(Collection entries)

#[export] Instance view_ret : MRet View := λ A x qs, (qs, inr x).

#[export] Instance view_bind : MBind View := λ A B f m qs,
  match m qs with
  | (qs', inr x) => f x qs'
  | (qs', inl e) => (qs', inl e)
  end.

(** [self.queryset] read and assigned. *)
Definition get_queryset : View QuerySet := λ qs, (qs, inr qs).
Definition set_queryset (q : QuerySet) : View unit := λ _, (q, inr ()).

Definition raise {A} (e : Exception) : View A := λ qs, (qs, inl e).

(** A call that returns or raises, without touching [self.queryset]. *)
Definition call {A} (r : Exception + A) : View A := λ qs, (qs, r).

(** [if b: body] *)
Definition when (b : bool) (body : View unit) : View unit :=
  if b then body else mret ().

(** [if v: body], for [v] a value of [query_params.get]; the body sees the
    string. *)
Definition if_truthy (v : option string) (body : string → View unit)
    : View unit :=
  match v with
  | Some s => when (python.truthy v) (body s)
  | None => mret ()
  end.

(** [try: body / except ValueError: handler] *)
Definition try_except_ValueError (body handler : View unit) : View unit :=
  λ qs,
    match body qs with
    | (qs', inl ValueError) => handler qs'
    | r => r
    end.

End view.

Module ServerListViewSet.
Import models exceptions query http view.

(** [queryset = Server.objects.all()] *)
Definition queryset (objects : list Server) : QuerySet := all objects.

(** The five parameters, as lines 71-75 read them. *)
Definition category (request : Request) : option string :=
  query_params request !! "category".
Definition qty (request : Request) : option string :=
  query_params request !! "qty".
Definition by_user (request : Request) : bool :=
  bool_decide (query_params request !! "by_user" = Some "true").
Definition by_serverid (request : Request) : option string :=
  query_params request !! "by_serverid".
Definition with_num_members (request : Request) : bool :=
  bool_decide (query_params request !! "with_num_members" = Some "true").

(** Lines 77-78. *)
Definition category_stage (request : Request) : View unit :=
  if_truthy (category request) (λ category,
    qs ← get_queryset;
    set_queryset (filter_category__name category qs)).

(** Lines 80-84: the [raise] stands after the inner [if], not under an
    [else]. *)
Definition by_user_stage (request : Request) : View unit :=
  when (by_user request) (
    match user request with
    | AuthenticatedUser user_id =>
        qs ← get_queryset;
        set_queryset (filter_member user_id qs)
    | AnonymousUser => mret ()
    end;;
    raise AuthenticationFailed).

(** Lines 86-87. *)
Definition with_num_members_stage (request : Request) : View unit :=
  when (with_num_members request) (
    qs ← get_queryset;
    set_queryset (annotate_num_members qs)).

(** Lines 89-99. *)
Definition by_serverid_stage (request : Request) : View unit :=
  if_truthy (by_serverid request) (λ by_serverid,
    when (negb (is_authenticated (user request)))
      (raise AuthenticationFailed);;
    try_except_ValueError
      (qs ← get_queryset;
       qs' ← call (filter_id by_serverid qs);
       set_queryset qs';;
       qs ← get_queryset;
       when (negb (exists_ qs))
         (raise (ValidationError
                   ("Server with id " +:+ by_serverid +:+ " not found"))))
      (raise (ValidationError "Server value error"))).

(** Lines 101-102. *)
Definition qty_stage (request : Request) : View unit :=
  if_truthy (qty request) (λ qty,
    qs ← get_queryset;
    stop ← call (from_option inr (inl ValueError) (python.int qty));
    qs' ← call (slice_to stop qs);
    set_queryset qs').

(** Lines 104-107. *)
Definition respond (request : Request) : View Response :=
  qs ← get_queryset;
  mret {| data := iter qs; context_num_members := with_num_members request |}.

(** Lines 77-87: what the by-server-id stage starts from. *)
Definition stages_1_3 (request : Request) : View unit :=
  category_stage request;;
  by_user_stage request;;
  with_num_members_stage request.

(** Lines 77-99: all that comes before the quantity bound. *)
Definition stages_1_4 (request : Request) : View unit :=
  stages_1_3 request;;
  by_serverid_stage request.

(** [def list(self, request)], lines 71-107. *)
Definition list (request : Request) : View Response :=
  stages_1_4 request;;
  qty_stage request;;
  respond request.

End ServerListViewSet.

(** ** Sample data *)

Module samples.
Import models http.

Definition web1 : Server :=
  {| id := 1; category__name := "web"; member := {[ 7; 8; 9 ]} |}.
Definition game2 : Server :=
  {| id := 2; category__name := "Web"; member := ∅ |}.
Definition web3 : Server :=
  {| id := 3; category__name := "web"; member := {[ 7 ]} |}.

Definition objects : list Server := [web1; game2; web3].

(** The request [?k1=v1&k2=v2...] sent by [u]. *)
Definition GET (params : list (string * string)) (u : User) : Request :=
  {| query_params := list_to_map params; user := u |}.

End samples.

(** The request with the parameter [k] not sent. *)
Definition without (k : string) (request : http.Request) : http.Request :=
  {| http.query_params := delete k (http.query_params request);
     http.user := http.user request |}.

(** [qs'] selects some of the rows of [qs], in the same order, and carries
    the same annotation. *)
Definition narrowed (qs qs' : query.QuerySet) : Prop :=
  query.rows qs' `sublist_of` query.rows qs
  ∧ query.annotated qs' = query.annotated qs.

(** The condition of lines 77-78 on one row: a [category] that is true keeps
    the rows of that category name, a [category] that is false keeps every
    row. *)
Definition kept_by_category (request : http.Request) (s : models.Server)
    : Prop :=
  ∀ c, ServerListViewSet.category request = Some c → c ≠ "" →
       models.category__name s = c.

(** The by-server-id stage lets the request through: no [by_serverid] to
    speak of, or an authenticated caller and a value that reads as the id of
    a server the category stage keeps. *)
Definition by_serverid_passes (request : http.Request)
    (objects : list models.Server) : Prop :=
  python.truthy (ServerListViewSet.by_serverid request) = false
  ∨ ∃ v n s,
      ServerListViewSet.by_serverid request = Some v
      ∧ python.int v = Some n
      ∧ http.is_authenticated (http.user request) = true
      ∧ s ∈ objects ∧ models.id s = n ∧ kept_by_category request s.

(** The quantity stage lets the request through: no [qty] to speak of, or
    one that reads as an integer that is not negative and that the database
    takes as a limit. *)
Definition qty_passes (request : http.Request) : Prop :=
  python.truthy (ServerListViewSet.qty request) = false
  ∨ ∃ q n, ServerListViewSet.qty request = Some q
           ∧ python.int q = Some n ∧ 0 ≤ n ≤ query.max_limit.

(** The quantity stage refuses the request: a [qty] that is true and does
    not read as an integer, or reads as a negative one. *)
Definition qty_refused (request : http.Request) : Prop :=
  ∃ q, ServerListViewSet.qty request = Some q ∧ q ≠ ""
       ∧ (python.int q = None ∨ ∃ n, python.int q = Some n ∧ n < 0).

(** The quantity stage sets a limit the database refuses: a [qty] that
    reads as an integer above [max_limit]. *)
Definition qty_overflows (request : http.Request) : Prop :=
  ∃ q n, ServerListViewSet.qty request = Some q
         ∧ python.int q = Some n ∧ query.max_limit < n.

(** ** Python's [int] on sample strings *)

Example int_999 : python.int "999" = Some 999.
Proof. reflexivity. Qed.
Example int_padded : python.int "  -1_000 " = Some (-1000).
Proof. reflexivity. Qed.
Example int_abc : python.int "abc" = None.
Proof. reflexivity. Qed.
Example int_empty : python.int "" = None.
Proof. reflexivity. Qed.
Example int_blanks :
  python.int (String (ascii_of_nat 28) "3") = None
  ∧ python.int (String (ascii_of_nat 31) "2") = None
  ∧ python.int (String (ascii_of_nat 133) "3") = Some 3
  ∧ python.int (String (ascii_of_nat 11) "3" +:+ String (ascii_of_nat 160) "")
    = Some 3.
Proof. repeat split; reflexivity. Qed.
Example int_bad_underscore :
  python.int "1__0" = None ∧ python.int "_1" = None ∧ python.int "1_" = None
  ∧ python.int "- 1" = None ∧ python.int "1.0" = None.
Proof. repeat split; reflexivity. Qed.


(** ** Running pieces of the method body *)

Import models exceptions query http view.

Section bind.
Context {A B : Type}.
Implicit Types (m : View A) (f : A → View B).

Lemma bind_returns m f qs qs' x :
  m qs = (qs', inr x) → (m ≫= f) qs = f x qs'.
Proof. intros Hm. unfold mbind, view_bind. by rewrite Hm. Qed.

Lemma bind_raises m f qs qs' e :
  m qs = (qs', inl e) → (m ≫= f) qs = (qs', inl e).
Proof. intros Hm. unfold mbind, view_bind. by rewrite Hm. Qed.

Lemma bind_inv m f qs qs2 r :
  (m ≫= f) qs = (qs2, r) →
  (∃ e, m qs = (qs2, inl e) ∧ r = inl e)
  ∨ (∃ qs1 x, m qs = (qs1, inr x) ∧ f x qs1 = (qs2, r)).
Proof.
  unfold mbind, view_bind. destruct (m qs) as [qs1 [e|x]]; intros H.
  - left. exists e. by inversion H.
  - right. by exists qs1, x.
Qed.

Lemma bind_inv_returns m f qs qs2 y :
  (m ≫= f) qs = (qs2, inr y) →
  ∃ qs1 x, m qs = (qs1, inr x) ∧ f x qs1 = (qs2, inr y).
Proof.
  intros H. apply bind_inv in H as [(e & _ & He)|H]; [discriminate|done].
Qed.

End bind.

Lemma truthy_Some s : python.truthy (Some s) = true ↔ s ≠ "".
Proof. apply bool_decide_eq_true. Qed.

Lemma truthy_false v : python.truthy v = false ↔ v = None ∨ v = Some "".
Proof.
  destruct v as [s|]; simpl; [|naive_solver].
  rewrite bool_decide_eq_false. split.
  - intros H. right. f_equal. by destruct (decide (s = "")).
  - intros [|[= ->]]; [done|]. by intros [].
Qed.

Lemma if_truthy_skips v body qs :
  python.truthy v = false → if_truthy v body qs = (qs, inr ()).
Proof. intros H. unfold if_truthy. rewrite H. by destruct v. Qed.

Lemma if_truthy_enters s body qs :
  s ≠ "" → if_truthy (Some s) body qs = body s qs.
Proof.
  intros H. unfold if_truthy. by rewrite (proj2 (truthy_Some s) H).
Qed.

Section stages.
Variable request : Request.
Variable qs : QuerySet.

Lemma category_stage_narrows c :
  ServerListViewSet.category request = Some c → c ≠ "" →
  ServerListViewSet.category_stage request qs
  = (filter_category__name c qs, inr ()).
Proof.
  intros Hc Hne. unfold ServerListViewSet.category_stage.
  rewrite Hc. by rewrite if_truthy_enters.
Qed.

Lemma category_stage_skips :
  python.truthy (ServerListViewSet.category request) = false →
  ServerListViewSet.category_stage request qs = (qs, inr ()).
Proof. apply if_truthy_skips. Qed.

Lemma category_stage_returns :
  ∃ qs', ServerListViewSet.category_stage request qs = (qs', inr ())
    ∧ annotated qs' = annotated qs ∧ rows qs' ⊆ rows qs.
Proof.
  destruct (python.truthy (ServerListViewSet.category request)) eqn:Ht.
  - destruct (ServerListViewSet.category request) as [c|] eqn:Hc; [|done].
    exists (filter_category__name c qs).
    rewrite (category_stage_narrows c Hc (proj1 (truthy_Some c) Ht)).
    split_and!; [done..|]. intros s. simpl. rewrite list_elem_of_filter.
    tauto.
  - exists qs. by rewrite category_stage_skips.
Qed.

Lemma by_user_stage_raises :
  ServerListViewSet.by_user request = true →
  ServerListViewSet.by_user_stage request qs
  = (match user request with
     | AuthenticatedUser user_id => filter_member user_id qs
     | AnonymousUser => qs
     end, inl AuthenticationFailed).
Proof.
  intros Hb. unfold ServerListViewSet.by_user_stage. rewrite Hb.
  by destruct (user request).
Qed.

Lemma by_user_stage_skips :
  ServerListViewSet.by_user request = false →
  ServerListViewSet.by_user_stage request qs = (qs, inr ()).
Proof. intros Hb. unfold ServerListViewSet.by_user_stage. by rewrite Hb. Qed.

Lemma with_num_members_stage_runs :
  ServerListViewSet.with_num_members_stage request qs
  = (if ServerListViewSet.with_num_members request
     then annotate_num_members qs else qs, inr ()).
Proof.
  unfold ServerListViewSet.with_num_members_stage.
  by destruct (ServerListViewSet.with_num_members request).
Qed.

Lemma by_serverid_stage_skips :
  python.truthy (ServerListViewSet.by_serverid request) = false →
  ServerListViewSet.by_serverid_stage request qs = (qs, inr ()).
Proof. apply if_truthy_skips. Qed.

Lemma by_serverid_stage_anonymous v :
  ServerListViewSet.by_serverid request = Some v → v ≠ "" →
  user request = AnonymousUser →
  ServerListViewSet.by_serverid_stage request qs
  = (qs, inl AuthenticationFailed).
Proof.
  intros Hv Hne Hu. unfold ServerListViewSet.by_serverid_stage.
  rewrite Hv, if_truthy_enters by done. by rewrite Hu.
Qed.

### Task requirements
Scan the records above for the string "match", then select every line that holds it.

### Exercise answer
  match m qs with
  match v with
    match body qs with
    match user request with
  = (match user request with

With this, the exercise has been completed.